小熊冷眼看著凡黎希亞回:「大小姐請先回去吧,不要擅作做主張。」
看著斗篷男子步履蹣跚的扶著凡黎希亞離開,他的紫瞳更顯冷漠:「才六年時間,那曾經意氣風發的前騎士團長『海洛肯』,被蹉跎成這副德行,真是讓人心虛不已。
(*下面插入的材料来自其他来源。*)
(* ===== verification/SubscriptionRuns.v ===== *)
(** * Commands of the subscription planner ([services/realtime_subscription/service.py])

    What [run_once] does with the plan of [Subscription]: one command a target, and
    nothing else of the store changes; the planner queues no order. *)
From S2P Require Import Prelude BrokerUtils GatewayModels.
From S2P Require Import OrderBoundary CommandStore CommandHistory MarketData LiveSimModels Subscription.
From stdpp Require Import pretty.
Local Open Scope Z_scope.
Set Default Proof Using "Type".

(** ** A store that gains commands

    [n] commands that satisfy [P] are added, the others and the boundaries stay. *)
Record gains (P : command_row -> Prop) (n : nat) (s s' : store) : Prop := {
  gains_kept : commands s ⊆ commands s';
  gains_new : forall cid row, commands s' !! cid = Some row -> commands s !! cid = None -> P row;
  gains_count : size (commands s') = (size (commands s) + n)%nat;
  gains_boundaries : boundaries s' = boundaries s
}.

Lemma gains_refl P s : gains P 0 s s.
Proof. split; [done|congruence|lia|done]. Qed.

Lemma gains_trans P n m s1 s2 s3 : gains P n s1 s2 -> gains P m s2 s3 -> gains P (n + m) s1 s3.
Proof.
  intros [K1 N1 C1 B1] [K2 N2 C2 B2]. split; [by etrans| |lia|congruence].
  intros cid row H3 H1. destruct (commands s2 !! cid) as [row2|] eqn:E; [|by eapply N2].
  assert (row2 = row) as -> by (pose proof (lookup_weaken _ _ _ _ E K2); congruence). by eapply N1.
Qed.

Lemma gains_impl (P Q : command_row -> Prop) n s s' :
  (forall row, P row -> Q row) -> gains P n s s' -> gains Q n s s'.
Proof. intros H [K N C B]. split; [done| |done|done]. intros cid row H1 H2. by eapply H, N. Qed.

Definition accepted (r : command_result) : nat := if er_accepted (cr_result r) then 1 else 0.

(** What [enqueue_command] adds is the command's row. *)
Lemma enqueue_gains py_repr hash_payload s c e now now' :
  let r := enqueue_command py_repr hash_payload s c e now now' in
  gains (fun row => row = queued_row c (_normalize_command_type (command_type c)) e)
    (if er_accepted r.2 then 1 else 0) s r.1.
Proof.
  cbv zeta. destruct (enqueue_exact py_repr hash_payload s c e now now') as (Hacc & Hc & _ & Hb).
  destruct (er_accepted _).
  - symmetry in Hacc. apply andb_true_iff in Hacc as [Hacc _].
    apply andb_true_iff in Hacc as [_ Hnew%bool_decide_eq_true].
    split; [rewrite Hc; by apply insert_subseteq| | |done].
    + intros cid row. rewrite Hc. destruct (decide (command_id c = cid)) as [<-|Hne].
      * rewrite lookup_insert_eq. congruence.
      * rewrite lookup_insert_ne by done. congruence.
    + rewrite Hc, map_size_insert_None by done. lia.
  - split; rewrite ?Hc; [done|congruence|lia|done].
Qed.

(** ** One command *)

Section Queueing.
Context (new_message_id : string -> nat -> string) (py_repr : json -> string)
  (hash_payload : payload -> string) (json_loads : string -> res json)
  (fresh_text : forall prefix n, str_true (py_strip (new_message_id prefix n)) = true).

Definition command_type_of (action : string) : string :=
  if String.eqb action _REGISTER_ACTION then "register_realtime" else "remove_realtime".

(** The row of a command for a code: it is for this code only, says that it is no
    order, and has the key of the day and two minutes to live. *)
Record subscribes (action : string) (now : Z) (trade_date exchange code : string) (row : command_row) : Prop := {
  sub_type : gc_command_type row = command_type_of action;
  sub_status : gc_status row = GS.QUEUED;
  sub_code : jget "code" (gc_payload row) = Some (JStr code);
  sub_codes : jget "codes" (gc_payload row) = Some (JList [JStr code]);
  sub_exchange : jget "exchange" (gc_payload row) = Some (JStr exchange);
  sub_observe : jget "observe_only" (gc_payload row) = Some (JBool true);
  sub_no_order : jget "no_order_side_effects" (gc_payload row) = Some (JBool true);
  sub_key : gc_idempotency_key row = Some (subscription_key trade_date exchange action code);
  sub_expiry : gc_expires_at row = Some (now + seconds 120)
}.

Definition ends_clean (s : string) : Prop := py_rstrip s = s /\ s <> EmptyString.
Lemma ends_clean_app a b : ends_clean b -> ends_clean (a +:+ b).
Proof. intros [Hb Hne]. split; [by apply py_rstrip_app|]. by destruct a. Qed.
Lemma stock_ends_clean c : is_stock_code c = true -> ends_clean c.
Proof. intros [Hl Hd]%andb_true_iff. split; [by apply digits_rstrip|by destruct c]. Qed.

Lemma key_text trade_date exchange action code f :
  is_stock_code code = true ->
  require_non_empty (subscription_key trade_date exchange action code) f =
  Ok (subscription_key trade_date exchange action code).
Proof.
  intros Hs%stock_ends_clean. apply require_non_empty_ok. split; [|done].
  assert (Hk : ends_clean (subscription_key trade_date exchange action code)).
  { unfold subscription_key. cbn [String.concat]. by repeat apply ends_clean_app. }
  unfold py_strip. by rewrite (proj1 Hk).
Qed.

Lemma made_command action p id code trade_date exchange now :
  is_stock_code code = true -> str_true (py_strip id) = true ->
  GatewayCommand_post_init
    {| command_type := command_type_of action; source := REALTIME_SUBSCRIPTION_SOURCE; payload_of := p;
       command_id := id; ts := now;
       idempotency_key := Some (subscription_key trade_date exchange action code) |} =
  Ok {| command_type := command_type_of action; source := REALTIME_SUBSCRIPTION_SOURCE; payload_of := p;
        command_id := py_strip id; ts := now;
        idempotency_key := Some (subscription_key trade_date exchange action code) |}.
Proof.
  intros Hs Hid. unfold GatewayCommand_post_init.
  cbn [command_id command_type source idempotency_key payload_of ts].
  rewrite (proj2 (require_non_empty_ok id "command_id" _) (conj eq_refl Hid)). cbn [res_bind].
  assert (Ht : require_non_empty (command_type_of action) "command_type" = Ok (command_type_of action)).
  { unfold command_type_of. by destruct (String.eqb _ _). }
  rewrite Ht, key_text by done. done.
Qed.

Lemma queue_one action g trade_date exchange now w :
  mem action _ALLOWED_ACTIONS = true -> is_stock_code (ct_code g) = true ->
  exists w' r,
    _queue_subscription_command new_message_id py_repr hash_payload action g trade_date exchange now w = (w', Ok r) /\
    cr_code r = ct_code g /\ cr_action r = action /\
    gains (subscribes action now trade_date exchange (ct_code g)) (accepted r) (pw_store w) (pw_store w').
Proof using fresh_text.
  intros Hact Hcode.
  assert (Hval : validate_stock_code (JStr (ct_code g)) "code" = Ok (ct_code g)) by by apply code_field_again.
  unfold _queue_subscription_command. unfold bind at 1. rewrite Hact. cbn [require ret].
  unfold bind at 1. rewrite Hval. cbn [of_res]. unfold bind at 1. cbn [get].
  unfold bind at 1. cbn [pw_store pw_serial].
  fold (command_type_of action). rewrite made_command by done.
  unfold bind at 1. cbn [of_res pw_store].
  match goal with |- context [enqueue_command ?a ?b ?c ?d ?e ?f ?h] =>
    pose proof (enqueue_gains a b c d e f h) as Hg; destruct (enqueue_command a b c d e f h) as [st r] end.
  cbn [fst snd] in Hg. eexists _, _. split; [done|]. split_and!; [done..|].
  eapply gains_impl; [|exact Hg]. intros row ->.
  unfold mem in Hact. cbn in Hact.
  destruct (String.eqb_spec action _REGISTER_ACTION) as [->|]; [by split|].
  destruct (String.eqb_spec action _REMOVE_ACTION) as [->|]; [by split|done].
Qed.

(** ** All commands *)

(** Whom the results are for. *)
Definition result_target (r : command_result) : string * string := (cr_action r, cr_code r).
Definition acceptances (rs : list command_result) : nat := list_sum (map accepted rs).

Lemma acceptances_length rs :
  acceptances rs = length (List.filter (fun r => er_accepted (cr_result r)) rs).
Proof.
  unfold acceptances, list_sum, accepted. induction rs as [|r rs IH]; [done|]. cbn [map foldr List.filter].
  rewrite IH. by destruct (er_accepted _).
Qed.

Lemma queue_targets action gs trade_date exchange now w :
  mem action _ALLOWED_ACTIONS = true -> Forall (fun g => is_stock_code (ct_code g) = true) gs ->
  exists w' rs,
    queue_all new_message_id py_repr hash_payload action gs trade_date exchange now w = (w', Ok rs) /\
    map result_target rs = map (fun g => (action, ct_code g)) gs /\
    gains (fun row => exists g, g ∈ gs /\ subscribes action now trade_date exchange (ct_code g) row)
      (acceptances rs) (pw_store w) (pw_store w').
Proof using fresh_text.
  intros Hact Hgs. revert w. induction Hgs as [|g gs Hg _ IH]; intros w.
  { eexists _, _. split; [done|]. split; [done|]. apply gains_refl. }
  destruct (queue_one action g trade_date exchange now w Hact Hg) as (w1 & r & E1 & Hc & Ha & G1).
  destruct (IH w1) as (w2 & rs & E2 & Hrs & G2). exists w2, (r :: rs). cbn [queue_all].
  unfold bind at 1. rewrite E1. unfold bind at 1. rewrite E2. split; [done|]. split.
  - cbn [map]. rewrite Hrs. unfold result_target at 1. by rewrite Hc, Ha.
  - change (acceptances (r :: rs)) with (accepted r + acceptances rs)%nat. eapply gains_trans.
    + eapply gains_impl; [|exact G1]. intros row Hrow. exists g. split; [apply list_elem_of_here|done].
    + eapply gains_impl; [|exact G2]. intros row (g' & Hg' & Hrow). exists g'.
      split; [by apply list_elem_of_further|done].
Qed.

(** What one run asks for: to register the codes of the plan, and to remove its
    stale ones where that is allowed. *)
Definition asked (s : SubscriptionSettings) (p : RealtimeSubscriptionPlan) : list (string * string) :=
  map (fun v => (_REGISTER_ACTION, tv_code v)) (sp_register p) ++
  (if realtime_subscription_allow_remove s
   then map (fun v => (_REMOVE_ACTION, sl_code v)) (sp_remove p) else []).

(** C23. A run never fails once the plan is made.  If it is to queue commands, it asks
    for one command a target of the plan, first the registrations and then, only where
    it is allowed, the removals; every command it adds to the store is for one of
    these targets, says that it is no order and has two minutes to live; the plan
    counts them; the other commands and the order boundaries stay as they are. *)
Theorem run_once_queues_plan t s today d regs seeds q now w p :
  plan_subscriptions json_loads t s today d regs seeds q now = Ok p ->
  exists w' p',
    run_once new_message_id py_repr hash_payload json_loads t s today d regs seeds q now w = (w', Ok p') /\
    if sp_queue_commands p && negb (String.eqb (sp_status p) "DISABLED")
    then map result_target (sp_command_results p') = asked s p /\
         gains (fun row => exists action code, (action, code) ∈ asked s p /\
                  subscribes action now (sp_trade_date p) (sp_exchange p) code row)
           (Z.to_nat (sp_command_count p')) (pw_store w) (pw_store w')
    else w' = w /\ p' = p.
Proof using fresh_text.
  intros H. destruct (planned_codes _ _ _ _ _ _ _ _ _ _ H) as [Hreg Hrem].
  unfold run_once, bind at 1. rewrite H. cbn [of_res]. unfold queue_plan.
  replace (negb (sp_queue_commands p) || _)
    with (negb (sp_queue_commands p && negb (String.eqb (sp_status p) "DISABLED")))
    by (by destruct (sp_queue_commands p), (String.eqb _ _)).
  destruct (sp_queue_commands p && _); cbn [negb]; [|by eexists _, _].
  destruct (queue_targets _REGISTER_ACTION (map register_command (sp_register p)) (sp_trade_date p) (sp_exchange p)
    now w eq_refl) as (w1 & rs1 & E1 & H1 & G1); [by apply Forall_fmap|].
  unfold bind at 1. rewrite E1. unfold bind at 1, asked.
  set (removal := if realtime_subscription_allow_remove s then map remove_command (sp_remove p) else []).
  assert (Hrem' : Forall (fun g => is_stock_code (ct_code g) = true) removal).
  { unfold removal. destruct (realtime_subscription_allow_remove s); [by apply Forall_fmap|constructor]. }
  destruct (queue_targets _REMOVE_ACTION removal (sp_trade_date p) (sp_exchange p) now w1 eq_refl Hrem')
    as (w2 & rs2 & E2 & H2 & G2).
  exists w2, (with_commands p (rs1 ++ rs2)). split.
  { unfold removal in E2. destruct (realtime_subscription_allow_remove s); [by rewrite E2|].
    cbn in E2. injection E2 as <- <-. done. }
  split.
  - cbn [with_commands sp_command_results]. rewrite map_app, H1, H2, !map_map. f_equal.
    unfold removal. destruct (realtime_subscription_allow_remove s); [by rewrite map_map|done].
  - cbn [with_commands sp_command_count]. rewrite Nat2Z.id, <- acceptances_length.
    unfold acceptances. rewrite map_app, list_sum_app. eapply gains_trans.
    + eapply gains_impl; [|exact G1]. intros row (g & (v & -> & Hv)%list_elem_of_fmap & Hrow).
      exists _REGISTER_ACTION, (tv_code v). split; [|exact Hrow]. apply elem_of_app. left.
      by apply (list_elem_of_fmap_2 (fun v => (_REGISTER_ACTION, tv_code v))).
    + eapply gains_impl; [|exact G2]. intros row (g & Hg & Hrow). unfold removal in Hg.
      destruct (realtime_subscription_allow_remove s); [|by apply not_elem_of_nil in Hg].
      apply list_elem_of_fmap in Hg as (v & -> & Hv). exists _REMOVE_ACTION, (sl_code v).
      split; [|exact Hrow]. apply elem_of_app. right.
      by apply (list_elem_of_fmap_2 (fun v => (_REMOVE_ACTION, sl_code v))).
Qed.
End Queueing.

(** ** The session's commands *)

Definition session_id (prefix : string) (n : nat) : string := "m" +:+ (prefix +:+ (pretty n +:+ "_")).
Lemma session_id_text prefix n : str_true (py_strip (session_id prefix n)) = true.
Proof.
  assert (H : ends_clean (session_id prefix n)) by (unfold session_id; by repeat apply ends_clean_app).
  unfold py_strip. by rewrite (proj1 H).
Qed.

Definition session_world : planner_world := {| pw_store := empty_store; pw_serial := 0 |}.
Definition session_run : planner_world * res RealtimeSubscriptionPlan :=
  run_once session_id (fun _ => "?") (fun _ => "sha") session_loads session_tables session_settings
    "2026-01-01" None None None None session_now session_world.

Example session_run_counts :
  match session_run.2 with Ok p => Some (sp_status p, sp_command_count p) | Err _ => None end =
  Some ("QUEUED", 2).
Proof. vm_compute. reflexivity. Qed.
Example session_asked :
  (let* p := session_plan in Ok (sp_queue_commands p, sp_status p, asked session_settings p)) =
  Ok (true, "PLAN_READY", [("register", "069500"); ("remove", "000660")]).
Proof. vm_compute. reflexivity. Qed.

Lemma run_once_queues_plan_witness : exists w' p',
  session_run = (w', Ok p') /\
  map result_target (sp_command_results p') = [("register", "069500"); ("remove", "000660")] /\
  size (commands (pw_store w')) = 2%nat.
Proof.
  pose proof session_asked as Ha. apply res_bind_ok in Ha as (p & Hp & Ha%res_ok_inj).
  apply pair_equal_spec in Ha as [[Hq Hs]%pair_equal_spec Ha]. unfold session_plan in Hp.
  destruct (run_once_queues_plan session_id (fun _ => "?") (fun _ => "sha") session_loads session_id_text
    _ _ _ _ _ _ _ _ session_world _ Hp) as (w' & p' & Hrun & H).
  rewrite Hq, Hs in H. cbn [andb negb String.eqb] in H. destruct H as [Hres Hg].
  pose proof session_run_counts as Hc. unfold session_run in *. rewrite Hrun in Hc. cbn [snd] in Hc.
  injection Hc as _ Hn. exists w', p'. split; [exact Hrun|]. split; [by rewrite Hres|].
  rewrite (gains_count _ _ _ _ Hg), Hn. reflexivity.
Defined.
」
不過這些年,看著各國軍人來來去去,他也早就麻痺,所人皆是棋子連自己也不例外,為了打開女神之門他願意做這惡人。
他又開口吩咐:「蠍子呢 ? 」
只見其他人搖搖頭,小熊便低下頭:「罷了,我去找她,免得她吃人吃過頭被發現。」
果不其然,在一個人煙罕至的暗巷找到她,藉著月光的照射下,她手裡正握著一個小孩的手臂,嘴巴張大到耳根,滿嘴鮮血一看就是非人的存在。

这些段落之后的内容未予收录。